Smartphones also provide an active data connection so technicians can easily send photos to coworkers, and they provide their own screen, processor, and storage, so the unit’s cost can stay low. Being tiny, the FLIR One camera can stay on technicians for longer, even when there’s no specific reason to expect to need to take IR imagery – meaning unexpected calls are easier and quicker to manage.
But the development of such a revolutionary “ultrasmall” infrared imaging sensors did not happen overnight, beginning all the way back when Teledyne FLIR introduced the first commercial infrared camera in 1960. FLIR One is just one of the most recent in a long line of time and hassle-reducing features from the company; along the way, Teledyne FLIR has also introduced MSX, or multi-spectral dynamic imaging, as a tool. This creates a combined image with elements from a thermal image and a standard photo, making the thermal data less abstract and more easily understood in the real physical space.
One huge further point is that Teledyne FLIR cameras produce radiometric JPEG images, which have all the compatibility of a regular JPEG image but with additional thermal data associated with each pixel in the file.
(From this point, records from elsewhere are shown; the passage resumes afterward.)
(** Identity (d): the attempts of one payment. *)
Definition identity_d_holds (attempts : list OutboundAttemptRow) (settled : bool) : bool :=
  let finalized := length (List.filter (fun a => bool_decide (at_landing a = Landing.Finalized)) attempts) in
  if (1 <? finalized)%nat then false
  else if settled && negb (finalized =? 1)%nat then false
  else bool_decide (NoDup (map at_number attempts)).

(** ** Specification: the attempts of a payment *)

(** In the order they were inserted. *)
Definition of_payment (payment : N) (db : OutboundDb) : list OutboundAttemptRow :=
  List.filter (fun a => (at_payment a =? payment)%N) (ob_attempts db).

Definition disproved (a : OutboundAttemptRow) : Prop := at_landing a = Landing.DefinitiveFailed.

(** Numbered from one, and every attempt but the last is proved not to have
    landed. *)
Inductive lineage : list OutboundAttemptRow -> Prop :=
| lineage_nil : lineage []
| lineage_snoc l a : lineage l -> Forall disproved l -> at_number a = zlen l + 1 ->
    in_ty I32 (at_number a) -> lineage (l ++ [a]).

Record outbound_wf (db : OutboundDb) : Prop := {
  ow_payments : NoDup (map op_id (ob_payments db));
  ow_subjects : NoDup (map (fun p => (op_subject p, op_subject_id p)) (ob_payments db));
  ow_attempts : NoDup (map at_id (ob_attempts db));
  ow_signatures : NoDup (map at_signature (ob_attempts db));
  ow_lineage : forall payment, lineage (of_payment payment db);
  ow_owned : Forall (fun a => at_payment a ∈ map op_id (ob_payments db)) (ob_attempts db) }.

(** ** Lemmas: names *)

Lemma parse_w_status_name s : parse_w_status (w_status_name s) = Ok s.
Proof. by destruct s. Qed.
Lemma parse_review_name s : parse_review (review_name s) = Ok s.
Proof. by destruct s. Qed.
Lemma parse_send_name s : parse_send (send_name s) = Ok s.
Proof. by destruct s. Qed.
Lemma parse_landing_name s : parse_landing (landing_name s) = Ok s.
Proof. by destruct s. Qed.
Lemma parse_subject_name s : parse_subject (subject_name s) = Ok s.
Proof. by destruct s. Qed.

Lemma checked_combo_name c :
  checked_combo (w_status_name (cb_status c)) (review_name (cb_review c)) (send_name (cb_send c)) =
    if is_legal c then Ok c else Err (Store.Invariant "illegal withdrawal combination").
Proof.
  unfold checked_combo. rewrite parse_w_status_name, parse_review_name, parse_send_name. cbn. destruct c.
  by destruct (is_legal _).
Qed.

Lemma attempt_from_pg_Ok a : attempt_from_pg a = Ok a.
Proof. unfold attempt_from_pg. rewrite parse_landing_name. by destruct a. Qed.

(** The labels name exactly the legal combinations. *)
Lemma parse_combo_label c l : combo_label c = Some l <-> parse_combo l = Ok c.
Proof.
  split.
  - destruct c as [s r d]; destruct s, r, d; intros [= <-]; reflexivity.
  - unfold parse_combo. destruct (List.find _ _) as [kv|] eqn:E; [|done]. apply find_some in E as [Hin Hk].
    apply bool_decide_eq_true in Hk as <-. intros [= <-]. cbn in Hin.
    repeat (destruct Hin as [<-|Hin]; [reflexivity|]). done.
Qed.

(** ** Lemmas: the attempt tables *)

Lemma insert_by_le {A} (le : A -> A -> bool) x l :
  (forall y, y ∈ l -> le x y = true) -> insert_by le x l = x :: l.
Proof. destruct l as [|y l]; [done|]. cbn. intros E. by rewrite E by set_solver. Qed.

Lemma lineage_numbers l a : lineage l -> a ∈ l -> 1 <= at_number a <= zlen l.
Proof.
  intros L. revert a. induction L as [|l b L IH _ Hb _]; [set_solver|]. intros a.
  rewrite zlen_app, zlen_cons, elem_of_app, list_elem_of_singleton. pose proof (zlen_nonneg l).
  unfold zlen in *. cbn [length]. intros [Ha| ->]; [specialize (IH _ Ha); lia|lia].
Qed.

Lemma sort_lineage_app l k :
  lineage l -> (forall a b, a ∈ l -> b ∈ k -> at_number a <= at_number b) ->
  sort_by (fun a b => at_number a <=? at_number b) (l ++ k) =
    l ++ sort_by (fun a b => at_number a <=? at_number b) k.
Proof.
  intros L. revert k. induction L as [|l c L IH _ Hc _]; intros k Hk; [done|].
  rewrite <- !app_assoc. cbn [app]. rewrite IH.
  - f_equal. cbn [sort_by foldr]. apply insert_by_le. intros y Hy. apply Z.leb_le, Hk; [set_solver|].
    change (y ∈ sort_by (fun a b => at_number a <=? at_number b) k) in Hy. by rewrite sort_by_perm in Hy.
  - intros a b Ha. rewrite elem_of_cons. intros [->|Hb]; [|apply Hk; set_solver].
    pose proof (lineage_numbers _ _ L Ha). lia.
Qed.

Lemma attempts_of_wf payment db : outbound_wf db -> attempts_of payment db = of_payment payment db.
Proof.
  intros W. unfold attempts_of. fold (of_payment payment db).
  rewrite <- (app_nil_r (of_payment payment db)) at 1.
  rewrite sort_lineage_app; [by rewrite app_nil_r|apply W|set_solver].
Qed.

Lemma attempts_for_Ok payment db : outbound_wf db -> attempts_for payment db = Ok (of_payment payment db).
Proof.
  intros W. unfold attempts_for. rewrite attempts_of_wf by done.
  enough (E : forall l acc, foldM (fun acc a => a ← attempt_from_pg a; Ok (acc ++ [a])) acc l = @Ok StoreError _ (acc ++ l))
    by apply (E _ []).
  intros l. induction l as [|a l IH]; intros acc; cbn [foldM]; [by rewrite app_nil_r|].
  rewrite attempt_from_pg_Ok. cbn. by rewrite IH, <- app_assoc.
Qed.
This means that FLIR One’s images can be just as powerful and just as widely usable as those from larger IR devices.
Milner points out that, “the ability to capture a high bit depth radiometric image, while in the same file incorporating an easy to share/use jpeg makes our systems easy to integrate with third party software packages.” That means RocketPlan – that very same ease of integration is how RocketPlan was able to make FLIR imagery into a pillar of the platform.
In fact, the main challenge for Teledyne FLIR in creating the FLIR One cameras was not even in miniaturizing the technology, but in diving into the complexities of enabling world-class radiometry and image processing in a mobile app for a consumer platform like iOS. With the company’s extensive experience in IR camera hardware, it was the new paradigm for software integration and control that offered the hardest challenge.
Still, FLIR has proven worth the effort, bringing together professional-level IR image quality with consumer-level ease of use.